In the entries below, find the line containing "streakPenalty 1 = 1.2" and the line containing "- apply H5 in Hz. contradiction.". Copy those two lines and everything between them exactly, and only that.

*** Materials provided ***

(** X3. One more correct answer never raises the accuracy factor of a
    record and one more wrong answer never lowers it, whatever the counters
    were (including a record with no attempt, whose accuracy counts as
    0.5). *)
Theorem accuracyWeight_next_answer (c w : nat) :
  accuracyWeight (S c) w <= accuracyWeight c w <= accuracyWeight c (S w).
Proof.
  destruct (accuracy_step c w) as [Hwrong Hcorrect].
  split; apply accuracyWeight_le; assumption.
Qed.

Lemma streakPenalty_ge_1 (n : nat) : 1 <= streakPenalty n.
Proof.
  unfold streakPenalty. destruct (0 <? n)%nat; [| lra].
  pose proof (sqrt_pos (INR n)). lra.
Qed.

(** X4. The streak factor is 1 without a wrong run, never decreases as
    the wrong run grows, and is 1.2, 1.4 and 1.6 at runs of 1, 4 and 9. *)
Theorem streakPenalty_monotone :
  streakPenalty 0 = 1 /\
  (forall n m : nat, (n <= m)%nat -> streakPenalty n <= streakPenalty m) /\
  streakPenalty 1 = 1.2 /\ streakPenalty 4 = 1.4 /\ streakPenalty 9 = 1.6.
Proof.
  split; [reflexivity |]. split.
  - intros n m Hnm. destruct n as [|n].
    + change (streakPenalty 0) with 1. apply streakPenalty_ge_1.
    + unfold streakPenalty.
      replace (0 <? S n)%nat with true by (symmetry; apply Nat.ltb_lt; lia).
      replace (0 <? m)%nat with true by (symmetry; apply Nat.ltb_lt; lia).
      assert (Hs : sqrt (INR (S n)) <= sqrt (INR m))
        by (apply sqrt_le_1_alt; apply le_INR; exact Hnm).
      lra.
  - unfold streakPenalty.
    replace (0 <? 1)%nat with true by reflexivity.
    replace (0 <? 4)%nat with true by reflexivity.
    replace (0 <? 9)%nat with true by reflexivity.
    replace (INR 1) with 1 by (simpl; lra).
    replace (INR 4) with (2 * 2) by (simpl; lra).
    replace (INR 9) with (3 * 3) by (simpl; lra).
    rewrite sqrt_1, !sqrt_square by lra. repeat split; lra.
Qed.

Lemma streakPenalty_monotone_witness : streakPenalty 2 <= streakPenalty 5.
Proof.
  destruct streakPenalty_monotone as (_ & Hmono & _).
  apply (Hmono 2%nat 5%nat). lia.
Defined.

(** Seconds against milliseconds: [ageSeconds < k] is [age < 1000 * k]. *)
Lemma seconds_lt (d k : Z) : IZR d / 1000 < IZR k <-> (d < k * 1000)%Z.
Proof.
  split.
  - intros H. apply lt_IZR. rewrite mult_IZR. lra.
  - intros H. apply IZR_lt in H. rewrite mult_IZR in H. lra.
Qed.







Lemma freshnessBoost_ms (now seen : Z) :
  freshnessBoost now seen = if (now - seen <? 5000)%Z then 0.3 else 1.
Proof.
  pose proof (seconds_lt (now - seen) 5) as H5.
  change (5 * 1000)%Z with 5000%Z in H5.
  unfold freshnessBoost.
  destruct (Rlt_dec (IZR (now - seen) / 1000) 5) as [Hf|Hf],
           (Z.ltb_spec (now - seen) 5000) as [Hz|Hz]; try reflexivity.
  - apply H5 in Hf. lia.
  - apply H5 in Hz. contradiction.
Qed.

(** X7. For a jitter draw between 0 and 1, the exploration factor lies
    between 0.9 and 1 when the pool has more than 20 characters and
    between 0.8 and 1 otherwise; a pool of exactly 20 is still a small
    pool. *)
Theorem explorationFactor_range (allChars : list string) (u : R) :
  0 <= u <= 1 ->
  ((20 < length allChars)%nat -> 0.9 <= explorationFactor allChars u <= 1) /\
  ((length allChars <= 20)%nat -> 0.8 <= explorationFactor allChars u <= 1).
Proof.
  intros Hu. unfold explorationFactor.
  destruct (Nat.ltb_spec 20 (length allChars)); split; intros ?; try lia; lra.
Qed.

Lemma explorationFactor_range_witness :
  0.9 <= explorationFactor (repeat "あ" 21) 0.5 <= 1 /\
  0.8 <= explorationFactor (repeat "あ" 20) 0.5 <= 1.
Proof.
  split.
  - apply (explorationFactor_range (repeat "あ" 21) 0.5); [lra | simpl; lia].
  - apply (explorationFactor_range (repeat "あ" 20) 0.5); [lra | simpl; lia].
Defined.

(** X8. Showing a character suppresses its immediate repeat: when an
    untracked character is marked as seen and its weight is computed while
    the clock has advanced by less than 5 seconds, the weight is between
    0.3 and 0.375 for a jitter draw between 0 and 1, below the weight 1 of
    a character that was never shown. *)
Theorem markCharacterSeen_suppresses (h : Host) (char : string)
    (allChars : list string) (w : World) :
  characterWeights w !! char = None ->
  (Date_now h (S (clock_reads w)) - Date_now h (clock_reads w) < 5000)%Z ->
  0 <= random_real h (rng_calls w) 0 1 <= 1 ->
  0.3 <= fst (calculateWeight h char allChars
                (snd (markCharacterSeen h char w))) <= 0.375.
Proof.
  intros Hnone Hclock Hu.
  rewrite markCharacterSeen_run, Hnone. cbn [snd].
  rewrite calculateWeight_run. cbn [characterWeights clock_reads rng_calls].
  rewrite lookup_insert_eq. cbn [fst].
  unfold finalWeight. cbn [correct wrong recentMisses lastSeen
    consecutiveCorrect consecutiveWrong].
  rewrite accuracyWeight_no_attempts, freshnessBoost_ms.
  destruct (Z.ltb_spec (Date_now h (S (clock_reads w)) - Date_now h (clock_reads w))
              5000) as [_|Hge]; [| lia].
  change (recentMissWeight (Date_now h (S (clock_reads w))) []) with 0.
  change (streakPenalty 0) with 1.
  replace (masteryCooldown 0) with 1 by (rewrite masteryCooldown_closed; reflexivity).
  set (u := random_real h (rng_calls w) 0 1) in *.
  assert (HE : 0.8 <= explorationFactor allChars u <= 1).
  { unfold explorationFactor. destruct (20 <? length allChars)%nat; lra. }
  set (E := explorationFactor allChars u) in *.
  rewrite clamp_id; lra.
Qed.

Lemma markCharacterSeen_suppresses_witness :
  0.3 <= fst (calculateWeight instant_host "あ" pool_a_i_u
                (snd (markCharacterSeen instant_host "あ" createAdaptiveSelector)))
      <= 0.375.
Proof.
  apply (markCharacterSeen_suppresses instant_host "あ" pool_a_i_u
           createAdaptiveSelector).
  - reflexivity.
  - simpl. lia.
  - simpl. lra.
Defined.

(** *** Runs of answers *)

Lemma run_calls_app (h : Host) (cs1 cs2 : list Call) (w : World) :
  run_calls h (cs1 ++ cs2) w = run_calls h cs2 (run_calls h cs1 w).
Proof. unfold run_calls. apply fold_left_app. Qed.

Lemma answers_S (char : string) (isCorrect : bool) (n : nat) :
  answers char isCorrect (S n)
    = answers char isCorrect n ++ [CallUpdate char isCorrect].
Proof. unfold answers. apply repeat_cons. Qed.

Lemma run_answers (h : Host) (char : string) (isCorrect : bool)
    (n : nat) (w : World) :
  characterWeights w !! char = None ->
  let w' := run_calls h (answers char isCorrect (S n)) w in
  exists misses : list Z,
    characterWeights w' !! char =
      Some (if isCorrect
            then mkCharacterWeight (S n) 0 misses
                   (Date_now h (clock_reads w + n)) (S n) 0
            else mkCharacterWeight 0 (S n) misses
                   (Date_now h (clock_reads w + n)) 0 (S n)) /\
    (if isCorrect then misses = []
     else exists older, misses = older ++ [Date_now h (clock_reads w + n)]) /\
    clock_reads w' = (clock_reads w + S n)%nat /\
    rng_calls w' = rng_calls w.
Proof.
  intros Hnone. induction n as [|n IH].
  - cbv zeta. unfold answers, run_calls. cbn [repeat fold_left run_call].
    rewrite updateCharacterWeight_run, Hnone. cbn [snd characterWeights
      clock_reads rng_calls]. rewrite lookup_insert_eq, Nat.add_0_r.
    destruct isCorrect; cbn [recordAnswer_spec].
    + exists []. repeat split; try reflexivity; lia.
    + exists [Date_now h (clock_reads w)].
      split; [reflexivity |]. split; [exists []; reflexivity |].
      split; [lia | reflexivity].
  - cbv zeta in *. rewrite answers_S, run_calls_app.
    destruct IH as (misses & Hlook & Hmisses & Hclock & Hrng).
    set (w1 := run_calls h (answers char isCorrect (S n)) w) in *.
    assert (Hlast : run_calls h [CallUpdate char isCorrect] w1 =
              mkWorld
                (<[char := recordAnswer_spec (Date_now h (clock_reads w1)) isCorrect
                             (characterWeights w1 !! char)]> (characterWeights w1))
                (S (clock_reads w1)) (rng_calls w1)).
    { unfold run_calls. cbn [fold_left run_call].
      rewrite updateCharacterWeight_run. reflexivity. }
    rewrite Hlast. cbn [characterWeights clock_reads rng_calls].
    rewrite lookup_insert_eq, Hlook, Hclock.
    replace (clock_reads w + S (S n))%nat with (S (clock_reads w + S n)) by lia.
    replace (clock_reads w + S n)%nat with (S (clock_reads w + n)) by lia.
    destruct isCorrect; cbn [recordAnswer_spec correct wrong recentMisses
      lastSeen consecutiveCorrect consecutiveWrong].
    + exists misses. subst misses.
      replace (S n + 1)%nat with (S (S n)) by lia.
      repeat split; try reflexivity. exact Hrng.
    + set (now := Date_now h (S (clock_reads w + n))).
      exists (pruned now misses ++ [now]).
      replace (S n + 1)%nat with (S (S n)) by lia.
      split.
      * unfold pruned. rewrite List.filter_app. cbn [List.filter].
        replace (now - now <? 120000)%Z with true
          by (symmetry; apply Z.ltb_lt; lia).
        reflexivity.
      * split; [eexists; reflexivity |]. split; [reflexivity | exact Hrng].
Qed.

*** End of Materials provided ***

Response to the task:
  streakPenalty 1 = 1.2 /\ streakPenalty 4 = 1.4 /\ streakPenalty 9 = 1.6.
Proof.
  split; [reflexivity |]. split.
  - intros n m Hnm. destruct n as [|n].
    + change (streakPenalty 0) with 1. apply streakPenalty_ge_1.
    + unfold streakPenalty.
      replace (0 <? S n)%nat with true by (symmetry; apply Nat.ltb_lt; lia).
      replace (0 <? m)%nat with true by (symmetry; apply Nat.ltb_lt; lia).
      assert (Hs : sqrt (INR (S n)) <= sqrt (INR m))
        by (apply sqrt_le_1_alt; apply le_INR; exact Hnm).
      lra.
  - unfold streakPenalty.
    replace (0 <? 1)%nat with true by reflexivity.
    replace (0 <? 4)%nat with true by reflexivity.
    replace (0 <? 9)%nat with true by reflexivity.
    replace (INR 1) with 1 by (simpl; lra).
    replace (INR 4) with (2 * 2) by (simpl; lra).
    replace (INR 9) with (3 * 3) by (simpl; lra).
    rewrite sqrt_1, !sqrt_square by lra. repeat split; lra.
Qed.

Lemma streakPenalty_monotone_witness : streakPenalty 2 <= streakPenalty 5.
Proof.
  destruct streakPenalty_monotone as (_ & Hmono & _).
  apply (Hmono 2%nat 5%nat). lia.
Defined.

(** Seconds against milliseconds: [ageSeconds < k] is [age < 1000 * k]. *)
Lemma seconds_lt (d k : Z) : IZR d / 1000 < IZR k <-> (d < k * 1000)%Z.
Proof.
  split.
  - intros H. apply lt_IZR. rewrite mult_IZR. lra.
  - intros H. apply IZR_lt in H. rewrite mult_IZR in H. lra.
Qed.







Lemma freshnessBoost_ms (now seen : Z) :
  freshnessBoost now seen = if (now - seen <? 5000)%Z then 0.3 else 1.
Proof.
  pose proof (seconds_lt (now - seen) 5) as H5.
  change (5 * 1000)%Z with 5000%Z in H5.
  unfold freshnessBoost.
  destruct (Rlt_dec (IZR (now - seen) / 1000) 5) as [Hf|Hf],
           (Z.ltb_spec (now - seen) 5000) as [Hz|Hz]; try reflexivity.
  - apply H5 in Hf. lia.
  - apply H5 in Hz. contradiction.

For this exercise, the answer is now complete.